Let's keep this in mind: I went to see Danielewski read at the Tattered Cover a few years ago, and something like 80% of the audience could be categorized as Single Male Computer Nerds Wearing Black Clothes and Pimple Cream. It's not the audience Danielewski deserves, but he did manage to bring out the Dweeb Club in full force. Yes, good point--I read the same books that the Dweeb Club reads. Let's move on.

At what point does a gimmick become art?

While rereading this book, I swung back and forth between two judgements of it; the first being that underneath all of the different typefaces and colored text and complicated page layouts, there was merely one cool idea strung out for a lot of pages. Just like the Wizard of Oz was merely an old man behind a curtain. However, at other times, the book really was amazing, for several reasons, and I wanted to believe it was more than pyrotechnics and projections designed to draw attention away from the curtain behind which the faux wizard hid.

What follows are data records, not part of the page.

(* ===== verification/Collections.v ===== *)
(** * Ordered and hashed collections

    A [BTreeMap<u64, V>] or [HashMap<K, V>] is a stdpp [gmap]; a [BTreeSet<u64>]
    is a [gset Z].  This file adds the ordered iteration of the B-tree
    collections ([keys], [values], [range], [first], [last]) and sums over the
    values of a map. *)

From stdpp Require Import prelude gmap strings sorting fin_map_dom.
From Stdlib Require Import ZArith Lia.
From S2P Require Import Prelude.
Open Scope Z_scope.

(** ** Ordered iteration *)

(** The elements of a [BTreeSet] in ascending order. *)
Definition bt_elements (s : gset Z) : list Z := merge_sort (≤) (elements s).

(** The keys and the values of a [BTreeMap] in ascending key order. *)
Definition bt_keys {V} (m : gmap Z V) : list Z := bt_elements (dom m).
Definition bt_values {V} (m : gmap Z V) : list V := omap (λ k, m !! k) (bt_keys m).

(** [set.range(lo..hi)]. *)
Definition bt_range (lo hi : Z) (s : gset Z) : list Z :=
  filter (λ k, lo ≤ k < hi) (bt_elements s).

Definition bt_first (s : gset Z) : option Z := list.head (bt_elements s).
Definition bt_last (s : gset Z) : option Z := list.last (bt_elements s).

Lemma bt_elements_perm s : bt_elements s ≡ₚ elements s.
Proof. apply merge_sort_Permutation. Qed.

Lemma elem_of_bt_elements s k : k ∈ bt_elements s ↔ k ∈ s.
Proof. by rewrite bt_elements_perm, elem_of_elements. Qed.

Lemma bt_elements_nodup s : NoDup (bt_elements s).
Proof. rewrite bt_elements_perm. apply NoDup_elements. Qed.

Lemma bt_elements_sorted s : StronglySorted (<) (bt_elements s).
Proof.
  assert (StronglySorted (≤) (bt_elements s)) as Hs
    by (apply StronglySorted_merge_sort; apply _).
  pose proof (bt_elements_nodup s) as Hn. revert Hs Hn.
  induction (bt_elements s) as [|x l IH]; intros Hs Hn; [constructor|].
  apply StronglySorted_inv in Hs as [Hs Hx]. apply NoDup_cons in Hn as [Hxl Hn].
  constructor; [by apply IH|].
  apply Forall_forall. intros y Hy. rewrite Forall_forall in Hx.
  specialize (Hx y Hy). destruct (decide (x = y)); [by subst|lia].
Qed.

Lemma elem_of_bt_keys {V} (m : gmap Z V) k : k ∈ bt_keys m ↔ is_Some (m !! k).
Proof. unfold bt_keys. by rewrite elem_of_bt_elements, elem_of_dom. Qed.

Lemma elem_of_bt_values {V} (m : gmap Z V) v : v ∈ bt_values m ↔ ∃ k, m !! k = Some v.
Proof.
  unfold bt_values. rewrite list_elem_of_omap. split.
  - intros (k & _ & Hk). eauto.
  - intros (k & Hk). exists k. split; [|done]. apply elem_of_bt_keys. eauto.
Qed.

Lemma elem_of_bt_range lo hi s k : k ∈ bt_range lo hi s ↔ lo ≤ k < hi ∧ k ∈ s.
Proof. unfold bt_range. by rewrite list_elem_of_filter, elem_of_bt_elements. Qed.

Lemma StronglySorted_filter {A} (R : relation A) (P : A → Prop) `{∀ x, Decision (P x)} l :
  StronglySorted R l → StronglySorted R (filter P l).
Proof.
  induction 1 as [|x l Hs IH Hx]; [constructor|]. rewrite filter_cons. case_decide; [|done].
  constructor; [done|]. apply Forall_forall. intros y [_ Hy]%list_elem_of_filter.
  rewrite Forall_forall in Hx. by apply Hx.
Qed.

Lemma bt_range_sorted lo hi s : StronglySorted (<) (bt_range lo hi s).
Proof. apply StronglySorted_filter, bt_elements_sorted. Qed.

Lemma StronglySorted_head_min l x :
  StronglySorted Z.lt l → list.head l = Some x → ∀ y, y ∈ l → x ≤ y.
Proof.
  destruct l as [|z l]; [done|]. intros [_ Hz]%StronglySorted_inv [= <-] y.
  rewrite elem_of_cons. intros [->|Hy]; [lia|]. rewrite Forall_forall in Hz.
  specialize (Hz y Hy). lia.
Qed.

Lemma StronglySorted_last_max l x :
  StronglySorted Z.lt l → list.last l = Some x → ∀ y, y ∈ l → y ≤ x.
Proof.
  induction l as [|z l IH]; [done|]. intros [Hs Hz]%StronglySorted_inv Hl y Hy.
  destruct l as [|w l].
  - simpl in Hl. simplify_eq. apply list_elem_of_singleton in Hy. lia.
  - change (list.last (w :: l) = Some x) in Hl. apply elem_of_cons in Hy as [->|Hy].
    + rewrite Forall_forall in Hz. assert (x ∈ w :: l) as Hx by by apply last_Some_elem_of.
      specialize (Hz x Hx). lia.
    + by apply IH.
Qed.

Lemma bt_first_spec s x : bt_first s = Some x → x ∈ s ∧ ∀ y, y ∈ s → x ≤ y.
Proof.
  intros H. split.
  - apply elem_of_bt_elements. unfold bt_first in H. by apply head_Some_elem_of.
  - intros y Hy. eapply StronglySorted_head_min; eauto using bt_elements_sorted.
    by apply elem_of_bt_elements.
Qed.

Lemma bt_last_spec s x : bt_last s = Some x → x ∈ s ∧ ∀ y, y ∈ s → y ≤ x.
Proof.
  intros H. split.
  - apply elem_of_bt_elements. unfold bt_last in H. by apply last_Some_elem_of.
  - intros y Hy. eapply StronglySorted_last_max; eauto using bt_elements_sorted.
    by apply elem_of_bt_elements.
Qed.

Lemma bt_last_is_Some s : s ≠ ∅ → is_Some (bt_last s).
Proof.
  intros Hs. unfold bt_last. destruct (list.last (bt_elements s)) eqn:E; [eauto|].
  apply last_None in E. exfalso. apply Hs. apply set_eq. intros x.
  rewrite <-elem_of_bt_elements, E. set_solver.
Qed.

Lemma bt_first_is_Some s : s ≠ ∅ → is_Some (bt_first s).
Proof.
  intros Hs. unfold bt_first. destruct (bt_elements s) eqn:E; [|simpl; eauto].
  exfalso. apply Hs. apply set_eq. intros x.
  rewrite <-elem_of_bt_elements, E. set_solver.
Qed.

Lemma bt_last_unique s x : x ∈ s → (∀ y, y ∈ s → y ≤ x) → bt_last s = Some x.
Proof.
  intros Hx Hmax. destruct (bt_last_is_Some s) as [z Hz]; [set_solver|].
  rewrite Hz. apply bt_last_spec in Hz as [Hzs Hzm]. f_equal.
  specialize (Hmax z Hzs). specialize (Hzm x Hx). lia.
Qed.

(** ** Sums over the values of a map *)

(** Without its first element an ordered set lists the rest. *)
Lemma bt_elements_tail s x l : bt_elements s = x :: l → bt_elements (s ∖ {[x]}) = l.
Proof.
  intros E. pose proof (bt_elements_sorted s) as Hs. pose proof (bt_elements_nodup s) as Hn.
  rewrite E in Hs, Hn. apply StronglySorted_inv in Hs as [Hs _]. apply NoDup_cons in Hn as [Hx Hn].
  apply (StronglySorted_unique_strong Z.lt); [intros; lia|apply bt_elements_sorted|done|].
  apply NoDup_Permutation; [apply bt_elements_nodup|done|]. intros y.
  rewrite elem_of_bt_elements, elem_of_difference, not_elem_of_singleton, <-elem_of_bt_elements, E, elem_of_cons.
  naive_solver.
Qed.

Section map_sum.
Context {K V : Type} `{Countable K}.
Implicit Types (m : gmap K V) (f : V → Z).

Definition map_sum (f : V → Z) (m : gmap K V) : Z :=
  map_fold (λ _ v acc, acc + f v) 0 m.

Lemma map_sum_empty f : map_sum f (∅ : gmap K V) = 0.
Proof. apply map_fold_empty. Qed.

Lemma map_sum_insert f m k v :
  m !! k = None → map_sum f (<[k:=v]> m) = map_sum f m + f v.
Proof. intros Hk. unfold map_sum. rewrite map_fold_insert_L; [done|intros; lia|done]. Qed.

Lemma map_sum_delete f m k v :
  m !! k = Some v → map_sum f m = map_sum f (delete k m) + f v.
Proof.
  intros Hk. rewrite <-(insert_delete_id m k v) at 1 by done.
  apply map_sum_insert, lookup_delete_eq.
Qed.

Lemma map_sum_update f m k v v' :
  m !! k = Some v → map_sum f (<[k:=v']> m) = map_sum f m - f v + f v'.
Proof.
  intros Hk. rewrite <-insert_delete_eq, map_sum_insert by apply lookup_delete_eq.
  rewrite (map_sum_delete f m k v Hk). lia.
Qed.

Lemma map_sum_nonneg f m : map_Forall (λ _ v, 0 ≤ f v) m → 0 ≤ map_sum f m.
Proof.
  induction m as [|k v m Hk IH] using map_ind; [by rewrite map_sum_empty|].
  rewrite map_Forall_insert by done. intros [Hv Hm].
  rewrite map_sum_insert by done. specialize (IH Hm). lia.
Qed.

Lemma map_sum_lookup_le f m k v :
  map_Forall (λ _ v, 0 ≤ f v) m → m !! k = Some v → f v ≤ map_sum f m.
Proof.
  intros Hm Hk. rewrite (map_sum_delete f m k v Hk).
  assert (0 ≤ map_sum f (delete k m)); [|lia].
  by apply map_sum_nonneg, map_Forall_delete.
Qed.

Lemma map_sum_ext f g m : map_Forall (λ _ v, f v = g v) m → map_sum f m = map_sum g m.
Proof.
  induction m as [|k v m Hk IH] using map_ind; [by rewrite !map_sum_empty|].
  rewrite map_Forall_insert by done. intros [Hv Hm].
  rewrite !map_sum_insert by done. rewrite IH by done. lia.
Qed.

(** A loop that adds up the values in any iteration order computes the sum. *)
Lemma map_sum_fold f m l :
  l ≡ₚ map_to_list m → ∀ z, foldl (λ acc '(_, v), acc + f v) z l = z + map_sum f m.
Proof.
  revert l. induction m as [|k v m Hk IH] using map_ind; intros l Hl z.
  - rewrite map_to_list_empty in Hl. apply Permutation_nil_r in Hl as ->. rewrite map_sum_empty. simpl. lia.
  - rewrite map_to_list_insert in Hl by done. rewrite map_sum_insert by done.
    assert (∀ l1 l2 : list (K * V), l1 ≡ₚ l2 → ∀ z,
      foldl (λ acc '(_, v), acc + f v) z l1 = foldl (λ acc '(_, v), acc + f v) z l2) as Hperm.
    { induction 1 as [|[? ?] ? ? ? IHp|[? ?] [? ?] ?|? ? ? ? IH1 ? IH2]; intros z'; simpl;
        [done|apply IHp|f_equal; lia|by rewrite IH1]. }
    rewrite (Hperm _ _ Hl). simpl. rewrite (IH _ (reflexivity _)). lia.
Qed.

(** Adding up over the keys, in any order. *)
Lemma map_sum_keys f m l :
  NoDup l → (∀ k, k ∈ l ↔ is_Some (m !! k)) →
  foldr Z.add 0 ((λ k, from_option f 0 (m !! k)) <$> l) = map_sum f m.
Proof.
  revert m. induction l as [|k l IH]; intros m Hn Hl.
  - assert (m = ∅) as ->; [|by rewrite map_sum_empty]. apply map_empty. intros k.
    apply eq_None_not_Some. by intros []%Hl%not_elem_of_nil.
  - apply NoDup_cons in Hn as [Hk Hn]. destruct (proj1 (Hl k)) as [v Hv]; [by left|].
    rewrite fmap_cons. cbn [foldr]. rewrite Hv, (map_sum_delete f m k v Hv), <-(IH (delete k m)).
    + simpl. rewrite Z.add_comm. f_equal. f_equal. apply list_fmap_ext. intros i j Hj%list_elem_of_lookup_2.
      rewrite lookup_delete_ne; [done|]. by intros <-.
    + done.
    + intros j. rewrite lookup_delete_is_Some, <-Hl, elem_of_cons. split; [|naive_solver].
      intros Hj. split; [by intros <-|by right].
Qed.
End map_sum.

(** ** Hash maps

    A hash map is a [gmap]; the order in which it is iterated is not specified
    by the language, so the code that depends on it is parametrised by the
    order, of which nothing is assumed but that it is a permutation. *)
Class HashIter := hash_iter : ∀ {K V : Type} `{Countable K}, gmap K V → list (K * V).
Class HashIterLaws `{HashIter} : Prop :=
  hash_iter_perm : ∀ {K V : Type} `{Countable K} (m : gmap K V), hash_iter m ≡ₚ map_to_list m.
Arguments HashIterLaws {_}.

Lemma elem_of_hash_iter `{HashIterLaws} {K V} `{Countable K} (m : gmap K V) k v :
  (k, v) ∈ hash_iter m ↔ m !! k = Some v.
Proof. rewrite hash_iter_perm. apply elem_of_map_to_list. Qed.

Lemma NoDup_fst_hash_iter `{HashIterLaws} {K V} `{Countable K} (m : gmap K V) :
  NoDup (hash_iter m).*1.
Proof. rewrite hash_iter_perm. apply NoDup_fst_map_to_list. Qed.

(** The order of stdpp's maps, and its reverse. *)
Definition std_order : HashIter := λ K V _ _ m, map_to_list m.
Lemma std_order_laws : @HashIterLaws std_order.
Proof. by intros K V ? ? m. Qed.

Lemma omap_ext_in {A B} (f g : A → option B) (l : list A) :
  (∀ x, x ∈ l → f x = g x) → omap f l = omap g l.
Proof.
  induction l as [|x l IH]; intros Hfg; csimpl; [done|].
  rewrite (Hfg x) by set_solver. rewrite IH by set_solver. done.
Qed.

Lemma filter_all {A} (P : A → Prop) `{∀ x, Decision (P x)} (l : list A) :
  (∀ x, x ∈ l → P x) → filter P l = l.
Proof.
  induction l as [|x l IH]; intros Hl; [done|].
  rewrite filter_cons_True by set_solver. f_equal. apply IH. set_solver.
Qed.

Lemma filter_none {A} (P : A → Prop) `{∀ x, Decision (P x)} (l : list A) :
  (∀ x, x ∈ l → ¬ P x) → filter P l = [].
Proof.
  induction l as [|x l IH]; intros Hl; [done|].
  rewrite filter_cons_False by (apply Hl; left). apply IH. intros y Hy. apply Hl. by right.
Qed.

(** Filters and binds that agree on the elements of a list. *)
Lemma filter_ext_in {A} (P Q : A → Prop) `{∀ x, Decision (P x)} `{∀ x, Decision (Q x)} (l : list A) :
  (∀ x, x ∈ l → P x ↔ Q x) → filter P l = filter Q l.
Proof.
  induction l as [|x l IH]; intros Hl; [done|]. rewrite !filter_cons.
  rewrite IH by (intros; apply Hl; by right). pose proof (Hl x ltac:(left)).
  do 2 case_decide; naive_solver.
Qed.

Lemma bind_ext_in {A B} (f g : A → list B) l : (∀ x, x ∈ l → f x = g x) → l ≫= f = l ≫= g.
Proof.
  induction l as [|x l IH]; intros Hl; [done|]. csimpl. rewrite (Hl x) by left.
  by rewrite IH by (intros; apply Hl; by right).
Qed.

Lemma bind_nil_in {A B} (f : A → list B) l : (∀ x, x ∈ l → f x = []) → l ≫= f = [].
Proof.
  induction l as [|x l IH]; intros Hl; [done|]. csimpl. rewrite (Hl x) by left.
  by rewrite IH by (intros; apply Hl; by right).
Qed.

(** A sorted permutation of a list in strict order is the list. *)
Lemma sorted_perm_eq {A} (f : A → Z) (l1 l2 : list A) :
  l1 ≡ₚ l2 → StronglySorted (λ x y, f x ≤ f y) l1 → StronglySorted (λ x y, f x < f y) l2 → l1 = l2.
Proof.
  revert l1. induction l2 as [|x l2 IH]; intros l1 Hp Hs1 Hs2.
  { by apply Permutation_nil_r in Hp. }
  apply StronglySorted_inv in Hs2 as [Hs2 Hx]. rewrite Forall_forall in Hx.
  destruct l1 as [|y l1]; [by apply Permutation_nil_l in Hp|].
  apply StronglySorted_inv in Hs1 as [Hs1 Hy]. rewrite Forall_forall in Hy.
  assert (y = x) as ->.
  { assert (y ∈ x :: l2) as [->|Hin]%elem_of_cons by (rewrite <- Hp; left); [done|].
    assert (x ∈ y :: l1) as [->|Hin']%elem_of_cons by (rewrite Hp; left); [done|].
    specialize (Hx y Hin). specialize (Hy x Hin'). lia. }
  f_equal. apply IH; [by apply Permutation_cons_inv in Hp|done|done].
Qed.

The biggest problem with calling the novel gimmicky is that each of my frustrations with the book was echoed in the text itself. For example, if I found a passage to be a tad maudlin, then a fabricated source would be footnoted giving the same opinion and several possible explanations for the sentimentality. This is one of the many ways that reading Danielewski's text is like exploring Navidson's house, and why it's a book I enjoy thinking about more than I enjoy reading. Does that mean that Danielewski's has succeeded?

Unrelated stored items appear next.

(* ===== verification/Proto.v ===== *)
(** * Protobuf messages of the storage (storage/proto.rs, proto/storage.proto)

    The messages as records, the conversion between microseconds and protobuf
    timestamps, and the interface to the code that is generated by prost and to
    the CRC-64 digest, which are not part of the repository: type classes with
    the operations, and classes with the documented laws. *)

From stdpp Require Import prelude gmap strings countable.
From Stdlib Require Import Ascii ZArith Lia.
From S2P Require Import Prelude Bytes.
Open Scope Z_scope.

(** ** Messages *)

(** [google.protobuf.Timestamp]: [seconds : i64], [nanos : i32]. *)
Record Timestamp := mkTimestamp { seconds : Z; nanos : Z }.

Record Label := mkLabel { label_name : string; label_value : string }.

(** [Record.State]. *)
Inductive RecordState : Set := Started | Finished | Errored | Invalid.

Definition state_i32 (s : RecordState) : Z :=
  match s with Started => 0 | Finished => 1 | Errored => 2 | Invalid => 3 end.

Record Rec := mkRec {
  r_timestamp : option Timestamp;
  r_begin : Z;
  r_end : Z;
  r_state : Z;
  r_labels : list Label;
  r_content_type : string
}.

Record BlockProto := mkBlockProto {
  bp_begin_time : option Timestamp;
  bp_latest_record_time : option Timestamp;
  bp_size : Z;
  bp_record_count : Z;
  bp_metadata_size : Z;
  bp_records : list Rec;
  bp_version : option Z;
  bp_corrupted : option bool
}.

(** [BlockIndex.Block]: what the index keeps of a block. *)
Record BlockEntry := mkBlockEntry {
  be_block_id : Z;
  be_size : Z;
  be_record_count : Z;
  be_metadata_size : Z;
  be_latest_record_time : option Timestamp;
  be_crc64 : option Z;
  be_compression : option Z;
  be_corrupted : option bool;
  be_version : option Z
}.

Record BlockIndexProto := mkBlockIndexProto {
  bi_blocks : list BlockEntry;
  bi_crc64 : Z
}.

#[export] Instance Timestamp_eq_dec : EqDecision Timestamp.
Proof. solve_decision. Defined.
#[export] Instance Label_eq_dec : EqDecision Label.
Proof. solve_decision. Defined.
#[export] Instance Rec_eq_dec : EqDecision Rec.
Proof. solve_decision. Defined.
#[export] Instance BlockProto_eq_dec : EqDecision BlockProto.
Proof. solve_decision. Defined.
#[export] Instance BlockEntry_eq_dec : EqDecision BlockEntry.
Proof. solve_decision. Defined.
#[export] Instance BlockIndexProto_eq_dec : EqDecision BlockIndexProto.
Proof. solve_decision. Defined.

(** ** Timestamps (proto.rs) *)

(** [(ts.seconds * 1000000 + ts.nanos as i64 / 1000) as u64]: [i64] arithmetic,
    division truncating towards zero, then reinterpreted as [u64]. *)
Definition ts_to_us (ts : Timestamp) : Z :=
  u64_wrap (i64_wrap (i64_wrap (seconds ts * 1000000) + Z.quot (nanos ts) 1000)).

Definition us_to_ts (us : Z) : Timestamp :=
  mkTimestamp (i64_wrap (us / 1000000)) (i32_wrap (us mod 1000000 * 1000)).

(** The values the wire format can carry: integers within their width. *)
Definition ts_valid (ts : Timestamp) : Prop :=
  is_i64 (seconds ts) ∧ - 2 ^ 31 ≤ nanos ts < 2 ^ 31.

Lemma us_to_ts_valid us : is_u64 us → ts_valid (us_to_ts us).
Proof.
  intros Hus. unfold ts_valid, us_to_ts, is_i64, i64_wrap, i32_wrap; simpl.
  pose proof (Z.mod_pos_bound (us / 1000000 + 2 ^ 63) two64 two64_pos).
  pose proof (Z.mod_pos_bound (us mod 1000000 * 1000 + 2 ^ 31) (2 ^ 32) ltac:(lia)).
  u64_lia.
Qed.

Lemma i64_wrap_mod z : i64_wrap z mod two64 = z mod two64.
Proof.
  unfold i64_wrap. rewrite Zminus_mod_idemp_l. f_equal. lia.
Qed.

Lemma ts_to_us_range ts : is_u64 (ts_to_us ts).
Proof. apply u64_wrap_range. Qed.

(** Every [u64] number of microseconds survives the trip through a protobuf
    timestamp, also those whose [i64] products wrap around. *)
Lemma ts_us_roundtrip us : is_u64 us → ts_to_us (us_to_ts us) = us.
Proof.
  intros Hus. unfold ts_to_us, us_to_ts; simpl. unfold u64_wrap.
  rewrite i64_wrap_mod. rewrite <-Zplus_mod_idemp_l, i64_wrap_mod, Zplus_mod_idemp_l.
  assert (0 ≤ us mod 1000000 < 1000000) as Hm by (apply Z.mod_pos_bound; lia).
  assert (0 ≤ us / 1000000 < 2 ^ 45) as Hd.
  { split; [apply Z.div_pos; u64_lia|apply Z.div_lt_upper_bound; u64_lia]. }
  assert (i64_wrap (us / 1000000) = us / 1000000) as ->.
  { unfold i64_wrap. rewrite Z.mod_small by u64_lia. lia. }
  assert (i32_wrap (us mod 1000000 * 1000) = us mod 1000000 * 1000) as ->.
  { unfold i32_wrap. rewrite Z.mod_small by lia. lia. }
  rewrite Z.quot_div_nonneg, Z.div_mul by lia.
  rewrite Z.mul_comm, <-Z.div_mod by lia. by apply Z.mod_small.
Qed.

#[export] Hint Resolve ts_to_us_range : u64.

(** ** Generated code and CRC *)

(** Validity of UTF-8 (what a Rust [String] holds): the bytes of each code point
    have the shape and the range of its length. *)
Definition is_cont (c : ascii) : bool :=
  let n := nat_of_ascii c in (128 <=? n)%nat && (n <=? 191)%nat.

Fixpoint utf8 (s : string) : bool :=
  match s with
  | EmptyString => true
  | String a s1 =>
      let n := nat_of_ascii a in
      if (n <=? 127)%nat then utf8 s1
      else
        match s1 with
        | String b s2 =>
            if (194 <=? n)%nat && (n <=? 223)%nat then is_cont b && utf8 s2
            else
              match s2 with
              | String c s3 =>
                  let m := nat_of_ascii b in
                  if (n =? 224)%nat then is_cont b && (160 <=? m)%nat && is_cont c && utf8 s3
                  else if (n =? 237)%nat then is_cont b && (m <=? 159)%nat && is_cont c && utf8 s3
                  else if (225 <=? n)%nat && (n <=? 239)%nat
                       then is_cont b && is_cont c && utf8 s3
                  else
                    match s3 with
                    | String d s4 =>
                        let tail := is_cont b && is_cont c && is_cont d && utf8 s4 in
                        if (n =? 240)%nat then (144 <=? m)%nat && tail
                        else if (241 <=? n)%nat && (n <=? 243)%nat then tail
                        else (n =? 244)%nat && (m <=? 143)%nat && tail
                    | EmptyString => false
                    end
              | EmptyString => false
              end
        | EmptyString => false
        end
  end.

Definition label_valid (l : Label) : Prop :=
  utf8 (label_name l) = true ∧ utf8 (label_value l) = true.

(** Messages whose fields have the widths of the generated structs. *)
Definition rec_valid (r : Rec) : Prop :=
  (∀ ts, r_timestamp r = Some ts → ts_valid ts) ∧ is_u64 (r_begin r) ∧
  is_u64 (r_end r) ∧ - 2 ^ 31 ≤ r_state r < 2 ^ 31 ∧
  Forall label_valid (r_labels r) ∧ utf8 (r_content_type r) = true.
Definition entry_valid (e : BlockEntry) : Prop :=
  is_u64 (be_block_id e) ∧ is_u64 (be_size e) ∧ is_u64 (be_record_count e) ∧
  is_u64 (be_metadata_size e) ∧
  (∀ ts, be_latest_record_time e = Some ts → ts_valid ts) ∧
  (∀ c, be_crc64 e = Some c → is_u64 c) ∧
  (∀ c, be_compression e = Some c → - 2 ^ 31 ≤ c < 2 ^ 31) ∧
  (∀ v, be_version e = Some v → is_u64 v).

Definition block_valid (b : BlockProto) : Prop :=
  (∀ ts, bp_begin_time b = Some ts → ts_valid ts) ∧
  (∀ ts, bp_latest_record_time b = Some ts → ts_valid ts) ∧
  is_u64 (bp_size b) ∧ is_u64 (bp_record_count b) ∧ is_u64 (bp_metadata_size b) ∧
  Forall rec_valid (bp_records b) ∧ (∀ v, bp_version b = Some v → is_u64 v).

(** [prost::Message::encode_to_vec] and [decode] of the generated messages.
    [encoded_len] is the length of the encoding. *)
Class Prost := {
  encode_record : Rec → list Z;
  decode_record : list Z → option Rec;
  encode_block : BlockProto → list Z;
  decode_block : list Z → option BlockProto;
  encode_index : BlockIndexProto → list Z;
  decode_index : list Z → option BlockIndexProto
}.

Definition encoded_len `{Prost} (r : Rec) : Z := Z.of_nat (length (encode_record r)).

(** Decoding inverts encoding on valid messages, and encodings are bytes. *)
Class ProstLaws `{Prost} : Prop := {
  decode_encode_record r : rec_valid r → decode_record (encode_record r) = Some r;
  encode_record_bytes r : Forall is_byte (encode_record r);
  decode_encode_block b : block_valid b → decode_block (encode_block b) = Some b;
  decode_encode_index i :
    Forall entry_valid (bi_blocks i) → is_u64 (bi_crc64 i) → decode_index (encode_index i) = Some i
}.
Arguments ProstLaws {_}.

(** [crc64fast::Digest]: [sum64] of the bytes written so far. *)
Class Crc64 := crc64 : list Z → Z.
Class Crc64Laws `{Crc64} : Prop := crc64_range l : is_u64 (crc64 l).
Arguments Crc64Laws {_}.

Lemma encoded_len_nonneg `{Prost} r : 0 ≤ encoded_len r.
Proof. unfold encoded_len. lia. Qed.

(** ** Instances used to evaluate the model

    A codec for any countable type (the bits of its code, one per byte), and a
    digest that is position dependent.  They serve the concrete evaluations;
    nothing is proved about prost's own encoding. *)
Module Toy.
Fixpoint bits (p : positive) : list Z :=
  match p with
  | xH => []
  | xO q => 0 :: bits q
  | xI q => 1 :: bits q
  end.

Fixpoint unbits (l : list Z) : positive :=
  match l with
  | [] => xH
  | b :: l' => if b =? 0 then xO (unbits l') else xI (unbits l')
  end.

Lemma unbits_bits p : unbits (bits p) = p.
Proof. induction p as [p IH|p IH|]; simpl; by rewrite ?IH. Qed.

Lemma bits_bytes p : Forall is_byte (bits p).
Proof. induction p; simpl; constructor; try done; unfold is_byte; lia. Qed.

Definition enc {A} `{Countable A} (a : A) : list Z := bits (encode a).
Definition dec {A} `{Countable A} (l : list Z) : option A := decode (unbits l).

Lemma dec_enc {A} `{Countable A} (a : A) : dec (enc a) = Some a.
Proof. unfold dec, enc. by rewrite unbits_bits, decode_encode. Qed.

#[export] Instance Timestamp_countable : Countable Timestamp.
Proof.
  refine (inj_countable' (λ t, (seconds t, nanos t)) (λ '(s, n), mkTimestamp s n) _).
  by intros [].
Defined.
#[export] Instance Label_countable : Countable Label.
Proof.
  refine (inj_countable' (λ l, (label_name l, label_value l)) (λ '(n, v), mkLabel n v) _).
  by intros [].
Defined.
#[export] Instance Rec_countable : Countable Rec.
Proof.
  refine (inj_countable'
    (λ r, (r_timestamp r, r_begin r, r_end r, r_state r, r_labels r, r_content_type r))
    (λ '(t, b, e, s, l, c), mkRec t b e s l c) _).
  by intros [].
Defined.
#[export] Instance BlockProto_countable : Countable BlockProto.
Proof.
  refine (inj_countable'
    (λ b, (bp_begin_time b, bp_latest_record_time b, bp_size b, bp_record_count b,
           bp_metadata_size b, bp_records b, bp_version b, bp_corrupted b))
    (λ '(t, l, s, c, m, r, v, k), mkBlockProto t l s c m r v k) _).
  by intros [].
Defined.
#[export] Instance BlockEntry_countable : Countable BlockEntry.
Proof.
  refine (inj_countable'
    (λ b, (be_block_id b, be_size b, be_record_count b, be_metadata_size b,
           be_latest_record_time b, be_crc64 b, be_compression b, be_corrupted b, be_version b))
    (λ '(i, s, c, m, l, r, p, k, v), mkBlockEntry i s c m l r p k v) _).
  by intros [].
Defined.
#[export] Instance BlockIndexProto_countable : Countable BlockIndexProto.
Proof.
  refine (inj_countable' (λ b, (bi_blocks b, bi_crc64 b)) (λ '(l, c), mkBlockIndexProto l c) _).
  by intros [].
Defined.

Definition prost : Prost := {|
  encode_record := enc; decode_record := dec;
  encode_block := enc; decode_block := dec;
  encode_index := enc; decode_index := dec |}.

Lemma prost_laws : @ProstLaws prost.
Proof.
  split; intros; try apply dec_enc. apply bits_bytes.
Qed.

Definition digest : Crc64 := λ l, u64_wrap (foldl (λ acc b, u64_wrap (acc * 31 + b + 7)) 0 l).

Lemma digest_laws : @Crc64Laws digest.
Proof. intros l. apply u64_wrap_range. Qed.
End Toy.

There are a lot of shifting walls in House of Leaves, and I don't mean to suggest that readers will use these walls to bang their heads against. Reading the book is very much like exploring the House, and Danielewski had to write really to make that happen. Perhaps the best compliment that I can give is that there aren't many books I read ten years ago that I would care to read again.

This would be a great book to read in the winter, when it gets dark early and you want to sit in your living room with a cup of tea and remember why you never go down in your crawlspace.

Some tips for exploring Mark Z. Danielewski's House of Leaves.
1. For goodness' sake, don't take your rifle into a haunted house.
2. Use the buddy system.
3. Somewhere near the book you will find a pile of dust that used to be your bookmark. Don't panic.
4. Carry your Dweeb Club card at all times, I guess.
5. You can watch the author dance in leather pants in a video on YouTube.